Luke certainly doesn’t relate this incident to endorse laziness, just as Martha isn’t criticized because she attended to her guest’s physical needs. In our first reading from Genesis, when God, in the form of three travelers, visits Abraham, it’s good that Abraham and Sara spare no expense. No, Martha’s hospitality isn’t the problem. The problem was that she allowed the activity of hospitality to become an end in itself. She subordinated discipleship to hospitality. And that hospitality, by becoming an end, also became a distraction, and turned her into a bit of a fussbudget, so much so that she actually got angry with her sister for not joining her.

You can almost feel the tension and pressure building up until it boils over and Martha vents her frustration…but she vents it on the wrong person. Notice that Martha attacks, not Mary, but Jesus Himself: “Lord, do you not care that my sister has left me by myself to do the serving? Tell her to help me” [Lk 10:40].

How authentically human of Martha – to work out her frustrations on the wrong person.

Now, if I were in Jesus’ place, my reaction would be, “Hey, Martha, why blame me?” But not Jesus. He turns to her, and repeating her name -- “Martha, Martha…” -- calms her down. Yes, Martha was, as Jesus told her, “anxious and worried about many things.”

Jesus doesn't rebuke her for serving Him – not at all. He simply tells her that there is something more important. He underlines the truth that they are blessed who hear the Word of God and keep it.

I’m sure a lot of you here remember the old Baltimore Catechism answer to the question, “Why did God make you?” Remember? “God made me to know Him, to love Him, and to serve Him in this world, and to be happy with Him forever in heaven.” It’s still a very good answer. Before we can serve God, we must first know Him and love Him.

If our lives are spent solely in activity – only in the serving – we can’t take the time to know our God through prayer and attentiveness to His Word. It’s through prayer, and listening to His Word, and the grace of the sacraments, that we can come to know God, and develop the kind of personal relationship that Jesus wants with us.

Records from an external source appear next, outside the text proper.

(* ===== verification/RpcProps.v ===== *)
(** * Properties of the JSON-RPC server (of Rpc.v)

    Over every interleaving of the clients' messages, the segments of the calls
    in progress, the operations of the method bodies on the sessions, and the
    ends of connections. *)

From stdpp Require Import relations.
From S2P Require Import Prelude PyDict PyStr PyVal Errors Roles Allowlist Privilege Origin RateLimit AuthLevels Authenticator Sessions Login SessionInv SessionProps Rpc RpcInv.

Section props.
Context {HL : RpcLib} {HP : PamStack} (check_unixhash : string -> string -> bool) (rounds : nat) (jobs : job_check)
  (ENOTAUTHENTICATED : Z) (methods : string -> option rpc_method).

Notation exec := (rpc_exec check_unixhash rounds jobs ENOTAUTHENTICATED methods).
Notation reachable := (rpc_reachable check_unixhash rounds jobs ENOTAUTHENTICATED methods).

(** ** The invariant *)

Definition server_inv (s : server) : Prop := forall sid c, sv_conns s !! sid = Some c -> conn_inv c.

Lemma server_inv_conn sid c s : server_inv s -> conn_inv c -> server_inv (set_conn sid c s).
Proof.
  intros Hs Hc sid' c'. simpl. destruct (decide (sid' = sid)) as [->|Hne].
  - rewrite lookup_insert_eq. by intros [= <-].
  - rewrite lookup_insert_ne by done. apply Hs.
Qed.

Lemma server_inv_world w s : server_inv s -> server_inv (set_world w s).
Proof. done. Qed.

Lemma server_inv_count sid m s : server_inv s -> server_inv (count_external sid m s).
Proof. unfold count_external. by destruct (is_external_call _). Qed.

(** What a segment of the task of message [n] does to its connection. *)
Inductive segment (n : nat) (c : conn) : conn -> Prop :=
| SegRefused t r : pending_tasks c !! n = Some t -> is_open c = true -> t_phase t = TCreated ->
    aenter n (softhardsemaphore c) = None -> response_id r = id_or_null t -> segment n c (answer n t r c)
| SegEnter t sem (got : bool) : pending_tasks c !! n = Some t -> is_open c = true -> t_phase t = TCreated ->
    aenter n (softhardsemaphore c) = Some (sem, got) ->
    segment n c (set_pending (<[n := set_phase (if got then TAcquired else TWaiting) t]> (pending_tasks c)) (set_semaphore sem c))
| SegResume t : pending_tasks c !! n = Some t -> is_open c = true -> Dict.get n (waiters (softhardsemaphore c)) = Some true ->
    segment n c (set_pending (<[n := set_phase TAcquired t]> (pending_tasks c)) (set_semaphore (sem_resume n (softhardsemaphore c)) c))
| SegBegin t params : pending_tasks c !! n = Some t -> t_phase t = TAcquired ->
    segment n c (set_pending (<[n := mkTask (t_id t) (t_method t) params TRunning]> (pending_tasks c)) c)
| SegEnd t r : pending_tasks c !! n = Some t -> holds t = true -> response_id r = id_or_null t ->
    segment n c (answer n t r (set_semaphore (aexit (softhardsemaphore c)) c)).

Lemma answer_fields n t r c :
  softhardsemaphore (answer n t r c) = softhardsemaphore c /\ pending_tasks (answer n t r c) = delete n (pending_tasks c) /\
  is_open (answer n t r c) = is_open c /\ received (answer n t r c) = received c.
Proof. unfold answer. by destruct (t_id t). Qed.

Lemma segment_inv n c c' : segment n c c' -> conn_inv c -> conn_inv c' /\ is_open c' = is_open c /\ received c' = received c.
Proof.
  intros Hseg [Hs Ha]. unfold conn_inv. destruct Hseg as [t r Hn Ho Hp He Hr|t sem got Hn Ho Hp He|t Hn Ho Hg|t params Hn Hp|t r Hn Hh Hr].
  - destruct (answer_fields n t r c) as (-> & -> & -> & ->). split; [|done]. split; [by eapply sem_part_created|].
    by apply answer_part_answer.
  - split; [|done]. split; [by eapply sem_part_enter|]. by apply (answer_part_update n t _ (set_semaphore sem c));
      [apply (answer_part_same c)|..].
  - split; [|done]. split; [by eapply sem_part_resume|]. by apply (answer_part_update n t _ (set_semaphore _ c));
      [apply (answer_part_same c)|..].
  - split; [|done]. split; [|by apply (answer_part_update n t)].
    apply (sem_part_same _ (pending_tasks c) _ n t (mkTask (t_id t) (t_method t) params TRunning)); [done..|congruence| |done|done]. unfold holds. simpl. by rewrite Hp.
  - destruct (answer_fields n t r (set_semaphore (aexit (softhardsemaphore c)) c)) as (-> & -> & -> & ->).
    split; [|done]. split; [by eapply sem_part_exit|]. by apply answer_part_answer; [apply (answer_part_same c)|..].
Qed.

(** Each segment of [process_method_call] is one of these. *)
Definition task_label (sid : string) (n : nat) (l : label) : Prop :=
  match l with
  | Start sid' n' | Resume sid' n' | BeginCall sid' n' | EndCall sid' n' _ => sid' = sid /\ n' = n
  | _ => False
  end.

Lemma call_response_id c i r : response_id (call_response c i r) = i.
Proof. by destruct r as [v|[]]. Qed.
(* ===== verification/EventSources.v ===== *)
(** * Events (src/middlewared/middlewared/common/event_source/manager.py, event.py
    and the subscriptions of api/base/server/ws_handler/rpc.py)

    A client subscribes to an event by name.  A plain event is sent by
    [Middleware.send_event] to the connections that subscribed to it.  An event
    of an event source has an optional argument after a colon; the manager runs
    one instance of the source per argument while it has subscribers. *)

From Stdlib Require Import Ascii.
From S2P Require Import Prelude PyDict PyStr PyVal Errors Roles Allowlist Privilege Origin RateLimit AuthLevels Authenticator Sessions Login.

(** ** Data *)

(** [AppSubscriber] of a connection and the full name of the event, or
    [InternalSubscriber] *)
Inductive subscriber := AppSubscriber (sid collection : string) | InternalSubscriber.

#[global] Instance subscriber_eq_dec : EqDecision subscriber.
Proof. solve_decision. Defined.

Record IdentData := mkIdent { id_subscriber : subscriber; id_name : string; id_arg : option string }.

(** An [EventSource] object: [ENew] until its [process] is scheduled, then its
    [run], its [on_finish], and the end *)
Inductive source_phase := ENew | ERunning | EFinishing (error : option exn) | EEnded.

#[global] Instance source_phase_eq_dec : EqDecision source_phase.
Proof. solve_decision. Defined.

Record EventSource := mkSource { es_name : string; es_arg : option string; es_canceled : bool; es_phase : source_phase }.

Definition set_canceled (o : EventSource) : EventSource := mkSource (es_name o) (es_arg o) true (es_phase o).
Definition set_es_phase (p : source_phase) (o : EventSource) : EventSource := mkSource (es_name o) (es_arg o) (es_canceled o) p.

(** What reaches a subscriber: an event of a collection, or the end *)
Inductive delivery :=
| DEvent (to : string) (collection event_type : string)
| DUnsubscribed (ident : string) (error : option exn).

Section events.
Context `{!PamStack} (check_unixhash : string -> string -> bool) (rounds : nat) (jobs : job_check) (ENOTAUTHENTICATED : Z).

(** The registered event sources, and the registered plain events with their
    [no_auth_required] and [no_authz_required] *)
Context (event_sources : list string) (events : string -> option (bool * bool)).

Notation key := (string * option string)%type.

(** [EventSourceManager], with [app.subscriptions] of the connected clients and
    the sessions *)
Record esm := mkEsm {
  ev_world : world;
  instances : gmap key nat;
  idents : gmap string IdentData;
  subscriptions : gmap key (gset string);
  sources : gmap nat EventSource;
  next_source : nat;
  app_subscriptions : gmap string (list (string * string));
  delivered : list delivery;
}.

Definition set_ev_world v s := mkEsm v (instances s) (idents s) (subscriptions s) (sources s) (next_source s) (app_subscriptions s) (delivered s).
Definition set_instances v s := mkEsm (ev_world s) v (idents s) (subscriptions s) (sources s) (next_source s) (app_subscriptions s) (delivered s).
Definition set_idents v s := mkEsm (ev_world s) (instances s) v (subscriptions s) (sources s) (next_source s) (app_subscriptions s) (delivered s).
Definition set_subscriptions v s := mkEsm (ev_world s) (instances s) (idents s) v (sources s) (next_source s) (app_subscriptions s) (delivered s).
Definition set_sources v s := mkEsm (ev_world s) (instances s) (idents s) (subscriptions s) v (next_source s) (app_subscriptions s) (delivered s).
Definition set_next_source v s := mkEsm (ev_world s) (instances s) (idents s) (subscriptions s) (sources s) v (app_subscriptions s) (delivered s).
Definition set_app_subscriptions v s := mkEsm (ev_world s) (instances s) (idents s) (subscriptions s) (sources s) (next_source s) v (delivered s).
Definition set_delivered v s := mkEsm (ev_world s) (instances s) (idents s) (subscriptions s) (sources s) (next_source s) (app_subscriptions s) v.

Notation EM := (STE esm exn).

Definition KeyError (s : string) : exn := EOther "KeyError" s.

Definition deliver (d : delivery) : EM unit := modify (fun s => set_delivered (delivered s ++ [d]) s).

(** [self.subscriptions[name][arg]], of default dictionaries *)
Definition subs (s : esm) (k : key) : gset string := default ∅ (subscriptions s !! k).

(** ** The manager *)

Definition short_name_arg (name : string) : key :=
  match Str.split ":" name with
  | [] => (name, None)
  | [n] => (n, None)
  | n :: l => (n, Some (Str.join ":" l))
  end.

Definition get_full_name (name : string) (arg : option string) : string :=
  match arg with None => name | Some a => name +:+ ":" +:+ a end.

(** [terminate] *)
Definition terminate (ident : string) (error : option exn) : EM unit := deliver (DUnsubscribed ident error).

(** [unsubscribe] up to the cancellation of the instance *)
Definition unsubscribe (ident : string) (error : option exn) : EM unit :=
  data ← gets (fun s => idents s !! ident);
  match data with
  | None => mret tt
  | Some d =>
      let k := (id_name d, id_arg d) in
      _ ← modify (fun s => set_idents (delete ident (idents s)) s);
      _ ← terminate ident error;
      present ← gets (fun s => bool_decide (ident ∈ subs s k));
      _ ← (if present : bool then modify (fun s => set_subscriptions (<[k := subs s k ∖ {[ident]}]> (subscriptions s)) s)
           else raise (KeyError ident));
      empty ← gets (fun s => bool_decide (subs s k = ∅));
      if empty : bool then
        i ← gets (fun s => instances s !! k);
        i ← expect i (KeyError (get_full_name (id_name d) (id_arg d)));
        _ ← modify (fun s => set_instances (delete k (instances s)) s);
        modify (fun s => set_sources (alter set_canceled i (sources s)) s)
      else mret tt
  end.

(** What [validate_arg] does: it accepts, raises [ValidationErrors], or fails
    otherwise. *)
Inductive validation := VAccepted | VInvalid (e : list ValidationError) | VFailed (e : exn).

Definition subscribe (sub : subscriber) (ident name : string) (arg : option string) (v : validation) : EM unit :=
  used ← gets (fun s => bool_decide (is_Some (idents s !! ident)));
  if used : bool then raise (ValueError ("Ident " +:+ ident +:+ " is already used"))
  else
    let k := (name, arg) in
    _ ← modify (fun s => set_idents (<[ident := mkIdent sub name arg]> (idents s)) s);
    _ ← modify (fun s => set_subscriptions (<[k := subs s k ∪ {[ident]}]> (subscriptions s)) s);
    known ← gets (fun s => bool_decide (is_Some (instances s !! k)));
    if known : bool then mret tt
    else if negb (bool_decide (name ∈ event_sources)) then raise (KeyError name)
    else
      i ← gets next_source;
      _ ← modify (fun s => set_next_source (S i) (set_sources (<[i := mkSource name arg false ENew]> (sources s)) s));
      _ ← modify (fun s => set_instances (<[k := i]> (instances s)) s);
      match v with
      | VAccepted => modify (fun s => set_sources (alter (set_es_phase ERunning) i (sources s)) s)
      | VInvalid e => unsubscribe ident (Some (EValidationErrors e))
      | VFailed e => raise e
      end.

(** [_unsubscribe_all] *)
Fixpoint terminate_all (l : list string) (error : option exn) : EM unit :=
  match l with
  | [] => mret tt
  | ident :: l =>
      d ← gets (fun s => idents s !! ident);
      _ ← expect d (KeyError ident);
      _ ← modify (fun s => set_idents (delete ident (idents s)) s);
      _ ← terminate ident error;
      terminate_all l error
  end.

Definition _unsubscribe_all (name : string) (arg : option string) (error : option exn) : EM unit :=
  l ← gets (fun s => elements (subs s (name, arg)));
  _ ← terminate_all l error;
  _ ← modify (fun s => set_instances (delete (name, arg) (instances s)) s);
  modify (fun s => set_subscriptions (<[(name, arg) := ∅]> (subscriptions s)) s).

(** [EventSource.process]: [run] ends, then [on_finish] *)
Definition run_ends (i : nat) (error : option exn) : EM unit :=
  modify (fun s => set_sources (alter (set_es_phase (EFinishing error)) i (sources s)) s).

Definition finish_ends (i : nat) : EM unit :=
  o ← gets (fun s => sources s !! i);
  match o with
  | Some (mkSource name arg canceled (EFinishing error)) =>
      _ ← modify (fun s => set_sources (alter (set_es_phase EEnded) i (sources s)) s);
      if canceled then mret tt else _unsubscribe_all name arg error
  | _ => mret tt
  end.

(** ** Events to connections *)

(** [RpcWebSocketApp.send_event] *)
Definition app_send_event (sid name event_type : string) : EM unit :=
  l ← gets (fun s => default [] (app_subscriptions s !! sid));
  if negb (existsb (fun i => String.eqb i name || String.eqb i "*") (Dict.values l))
     && negb (bool_decide ((short_name_arg name).1 ∈ event_sources))
  then mret tt
  else deliver (DEvent sid name event_type).

(** [_send_event], of an instance *)
Fixpoint send_to (l : list string) (event_type : string) : EM unit :=
  match l with
  | [] => mret tt
  | ident :: l =>
      d ← gets (fun s => idents s !! ident);
      _ ← match d with
          | None => mret tt
          | Some (mkIdent (AppSubscriber sid collection) _ _) => app_send_event sid collection event_type
          | Some (mkIdent InternalSubscriber name arg) => deliver (DEvent ident (get_full_name name arg) event_type)
          end;
      send_to l event_type
  end.

Definition _send_event (i : nat) (event_type : string) : EM unit :=
  o ← gets (fun s => sources s !! i);
  match o with
  | Some o => l ← gets (fun s => elements (subs s (es_name o, es_arg o))); send_to l event_type
  | None => mret tt
  end.

(** [Middleware.send_event], to the clients the sender does not exclude *)
Fixpoint send_clients (l : list string) (name event_type : string) : EM unit :=
  match l with
  | [] => mret tt
  | sid :: l => _ ← app_send_event sid name event_type; send_clients l name event_type
  end.

Definition send_event (name event_type : string) (should_send_event : string -> bool) : EM unit :=
  l ← gets (fun s => (map_to_list (app_subscriptions s)).*1);
  send_clients (filter (fun sid => should_send_event sid = true) l) name event_type.

(** [core.subscribe] and [core.unsubscribe]; [ident] is the new identifier. *)
Definition esm_ident (sid ident : string) : string := sid +:+ ident.

Definition lift_world {A} (m : STE world exn A) : EM A :=
  fun s => let '(w, r) := m (ev_world s) in (set_ev_world w s, r).

Definition core_subscribe (now : Z) (sid ident name : string) (v : validation) : EM string :=
  ok ← lift_world (can_subscribe events now sid name);
  if negb ok then raise (CallError "Not authorized" EACCES)
  else
    let '(short, arg) := short_name_arg name in
    _ ← (if bool_decide (short ∈ event_sources)
         then subscribe (AppSubscriber sid (get_full_name short arg)) (esm_ident sid ident) short arg v
         else modify (fun s => set_app_subscriptions (alter (Dict.set ident name) sid (app_subscriptions s)) s));
    mret ident.

Definition core_unsubscribe (sid ident : string) : EM unit :=
  l ← gets (fun s => default [] (app_subscriptions s !! sid));
  if Dict.mem ident l then modify (fun s => set_app_subscriptions (alter (Dict.pop ident) sid (app_subscriptions s)) s)
  else unsubscribe (esm_ident sid ident) None.

Definition is_app_ident (sid : string) (d : IdentData) : bool :=
  match id_subscriber d with AppSubscriber sid' _ => String.eqb sid' sid | InternalSubscriber => false end.

(** [unsubscribe_app], over a copy of the identifiers *)
Fixpoint unsubscribe_list (l : list string) : EM unit :=
  match l with
  | [] => mret tt
  | ident :: l => _ ← unsubscribe ident None; unsubscribe_list l
  end.

Definition unsubscribe_app (sid : string) : EM unit :=
  l ← gets (fun s => (map_to_list (filter (fun kd => is_app_ident sid kd.2 = true) (idents s))).*1);
  unsubscribe_list l.

(** [iterate], of the middleware itself *)
Definition iterate (ident name : string) (arg : option string) (v : validation) : EM unit :=
  subscribe InternalSubscriber ident name arg v.

(** ** Histories *)

Definition auth (cf : config) (o : auth_op) : EM unit :=
  modify (fun s => set_ev_world (exec check_unixhash rounds jobs ENOTAUTHENTICATED cf o (ev_world s)) s).

(** [auth.logout], and the end of a connection *)
Definition auth_logout (cf : config) (sid : string) : EM unit := _ ← unsubscribe_app sid; auth cf (Logout sid).
Definition close_client (cf : config) (sid : string) : EM unit :=
  _ ← auth cf (Close sid);
  _ ← unsubscribe_app sid;
  modify (fun s => set_app_subscriptions (delete sid (app_subscriptions s)) s).

Inductive event_op :=
| EConnect (sid : string) (origin : option ConnectionOrigin)
| ESubscribe (sid ident name : string) (v : validation)
| EUnsubscribe (sid ident : string)
| EIterate (ident name : string) (arg : option string) (v : validation)
| EStop (ident : string)
| ERunEnds (i : nat) (error : option exn)
| EFinishEnds (i : nat)
| ESourceEvent (i : nat) (event_type : string)
| ESendEvent (name event_type : string) (should_send_event : string -> bool)
| ELogout (sid : string)
| EClose (sid : string)
| EAuth (o : auth_op).

Definition event_exec (cf : config) (o : event_op) : EM unit :=
  match o with
  | EConnect sid origin =>
      _ ← auth cf (Connect sid origin);
      modify (fun s => set_app_subscriptions (<[sid := default [] (app_subscriptions s !! sid)]> (app_subscriptions s)) s)
  | ESubscribe sid ident name v => _ ← core_subscribe (os_now (cf_os cf)) sid ident name v; mret tt
  | EUnsubscribe sid ident => core_unsubscribe sid ident
  | EIterate ident name arg v => iterate ident name arg v
  | EStop ident => unsubscribe ident None
  | ERunEnds i error =>
      running ← gets (fun s => bool_decide (es_phase <$> sources s !! i = Some ERunning));
      if running : bool then run_ends i error else mret tt
  | EFinishEnds i => finish_ends i
  | ESourceEvent i event_type => _send_event i event_type
  | ESendEvent name event_type p => send_event name event_type p
  | ELogout sid => auth_logout cf sid
  | EClose sid => close_client cf sid
  | EAuth o => auth cf o
  end.

Definition event_run (h : list (config * event_op)) (s : esm) : esm := foldl (fun s x => (event_exec x.1 x.2 s).1) s h.

Definition initial_esm : esm := mkEsm initial_world ∅ ∅ ∅ ∅ 0 ∅ [].
End events.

It’s only through that relationship that we can continue to deepen our love for God.  And it’s through our love for God that we come to see Him in others, and can accept the call to serve Him by serving them.

Our service, then, must be grounded in love; for it is love, and only love, that calls the Christian to serve others: “… whatever you did for one of these least brothers of mine, you did for me [Mt 25:40].

And so for Christians, the two great commandments – loving God and loving our neighbor – merge into one, a single commandment of love.

Yes, hearing and reflecting on the Word of God in prayer is a condition for true, selfless, loving service of the Body of Christ. Martha didn’t appreciate this…not at first. And so she worried, and was anxious about things, as so many of us are. How human and how easy it is, just as it was for Martha, to become obsessed with busyness, to move those things – those things that are really just accidental parts of our lives -- to the center of our lives; and in doing so to send the true center of our lives to the sidelines.

This just cannot be. The fullness of truth, the fullness of life, the fullness of grace deserves our full attention. Jesus can’t be merely a part of our lives, but must be the focus of our lives, always at the very center. 

In our excessively busy lives today, too often we don’t spend time on the important things. When Jesus knocks on your door and my door, when He enters our lives, just as He enters the soup kitchen dozens of times every day, certainly we should serve Him. But we should serve Him in love and attentiveness; listening to Him; and not allowing our service of receiving Jesus to distract us from Jesus Himself.